Penguins center Sidney Crosby hasn't been cleared to play after suffering… (Andy Clark / Reuters )
Reporting from Calgary, Canada — Talk about a perfect (hockey) storm.
Don Cherry goes on national television in Canada on Thursday night and calls three now-retired enforcers "turncoats," "pukes" and "hypocrites," claiming they had flipped on their NHL brothers and wanted fighting out of the game.
At least he didn't call Brendan Shanahan, the NHL's new disciplinarian, any of the aforementioned words, but Cherry did rip Shanahan and the league's attempt to crack down on head shots, saying that if players are given an excuse not to hit, "they will not hit."
Then, who should arrive in town less than 24 hours after the debate had been reignited but favorite son Sidney Crosby, the same Sidney Crosby of the Pittsburgh Penguins who has not been able to play in an NHL game for nine months because of lingering post-concussion issues.
His status has triggered debate about head shots and the way the game should be played, renewing the conversation in Canada and the United States. Crosby, though improving significantly, has yet to be cleared to resume contact.
"Everyone is always going to have opinions," Crosby said after practice Friday at the Saddledome, referring to the likes of Cherry and TV analyst Mike Milbury. "They're going to have really strong opinions, so I think it's a matter of adjusting.

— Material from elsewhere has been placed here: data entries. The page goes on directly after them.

(** After a promotion that succeeds, every property has the value its
    mappings settle, all of them read from the properties as they were: the
    last promoted value when overwriting, otherwise the first one promoted
    where there was no value. The identity, labels, time and endpoints of the
    element stay. *)
Theorem promote_settles_properties (self : PromoteMiddleware) (element element' : Element) (target : string) :
  bt_sorted (get_properties element) -> promote_element self element = Ok element' ->
  exists json_props, property_map_to_json (E:=MiddlewareError) (get_properties element) = Ok json_props /\
    bt_get target (get_properties element') =
      settle (on_conflict self) (bt_get target (get_properties element)) (promoted self (JObject json_props) target) /\
    match element, element' with
    | Node m _, Node m' _ => m' = m
    | Relation m i o _, Relation m' i' o' _ => m' = m /\ i' = i /\ o' = o
    | _, _ => False
    end.
Proof.
  intros Hs. unfold promote_element. destruct (property_map_to_json _) as [json| |]; cbn; [|done|done].
  destruct (out_foldl _ _ _) as [props| |] eqn:Hl; cbn; [|done|done]. intros [= <-]. exists json.
  split; [done|]. pose proof (promote_loop _ _ target _ _ _ Hs Hl) as Hg. by destruct element.
Qed.

(** Told to pass over errors and conflicts, it never refuses a change. *)
Lemma lenient_promotion_never_fails self element e :
  promote_on_error self = EH_Skip -> on_conflict self <> CS_Fail -> promote_element self element <> Err e.
Proof.
  intros He Hc. unfold promote_element.
  destruct (property_map_to_json _) as [json|e'|] eqn:Hj; cbn; [| |done].
  - assert (Hl : forall l props, out_foldl (promote_mapping self (JObject json)) props l <> Err e).
    { induction l as [|m l IH]; intros props; cbn; [done|].
      assert (Hm : forall e', promote_mapping self (JObject json) props m <> Err e').
      { intros e'. unfold promote_mapping, extract_value. rewrite He.
        destruct (execute (pm_path m) (JObject json)) as [|v []]; cbn; [done| |done].
        destruct (bt_get (target_name m) props) as [w|]; [|done]. destruct (element_value_eqb w EV_Null); [done|].
        by destruct (on_conflict self). }
      destruct (promote_mapping self (JObject json) props m) as [|e'|] eqn:Hm'; cbn; [apply IH|by destruct (Hm e')|done]. }
    destruct (out_foldl _ _ _) as [|e'|] eqn:Ho; cbn; [done| |done]. intros [= ->]. by apply (Hl _ _ Ho).
  - exfalso. revert Hj. apply (property_map_never_err (get_properties element)).
Qed.
End promote.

"Nobody wants to see the physical play taken out of hockey. I said before, you talk about that stat, there's 50,000 hits a year and you're talking about maybe taking out 50. I don't think we change the game. The game is faster probably than it's ever been. Guys have to make sure they're smart and responsible. It's still a pretty good product out there. I think everyone can agree with that."
The product has suffered from the continued absence of Crosby, 24. He was a spectator when Pittsburgh won in a shootout against the Canucks in the season opener Thursday night in Vancouver, the place where Crosby cemented his legacy with his gold-medal-winning overtime goal for Canada at the Olympics in 2010.
Still, he has not been wallowing in self-pity. Crobsy looks fit and has enjoyed being with his teammates again, taking solace in the symptom-free days, which turned into symptom-free weeks. He is expected to consult with his team of medical experts once the Penguins return home from this short trip.
"I've gone as hard as I can and tried to push it as much as I can," Crosby said. "And I've responded well. It's more a matter of time than pushing that next level. If there is a next level, it would be contact and how I respond to that. Everything else leading up to this point has gone well."
The summer of Sid was a wild one in terms of rumors. Crosby didn't speak to the media until early September, and the guesswork regarding his sketchy future reached the silly stage, a byproduct of his stature in the sport and the speed of the Internet.
Pittsburgh Coach Dan Bylsma wasn't about to pester Crosby with continuous questions during the off-season.
"I knew what his situation was. I knew how he was doing, generally knew his schedule and I pretty much left him alone," Bylsma said.
"I did know what was ridiculous, and most of it was ridiculous."
Ridiculous is also how many described Cherry's comments. On Friday, he did go on a Toronto radio show to say he regretted using the word "pukes" in describing retired tough guys Chris Nilan, Jim Thomson and Stu Grimson.
Grimson, who is a lawyer in Nashville and played for the Kings and Ducks, said he was "stunned and perplexed" by Cherry's attack.
"I challenge Don to point to any news article where I've been quoted saying, first of all, that I am for an outright ban on fighting and, No. 2 , the role of enforcer somehow causes this lifelong addiction to drugs and alcohol," Grimson said in a telephone interview. "I've never said either of those things."
In fact, Grimson took issue with some in the hockey community who attempted to link the recent deaths of three enforcers. He had to retire because of post-concussion syndrome.
"I do take some comfort in that any informed hockey fan, hockey player up there recognizes that Don Cherry is just not somebody to be taken all that seriously," Grimson said. "Ever. And certainly any more.
"He's a little bit like that eccentric old uncle that sits down at the far end of the table at Christmas dinner and every now and then he breaks into the conversation and interrupts with something completely illogical and hard to comprehend. Then everybody goes back to the discussion, kind of shaking their head."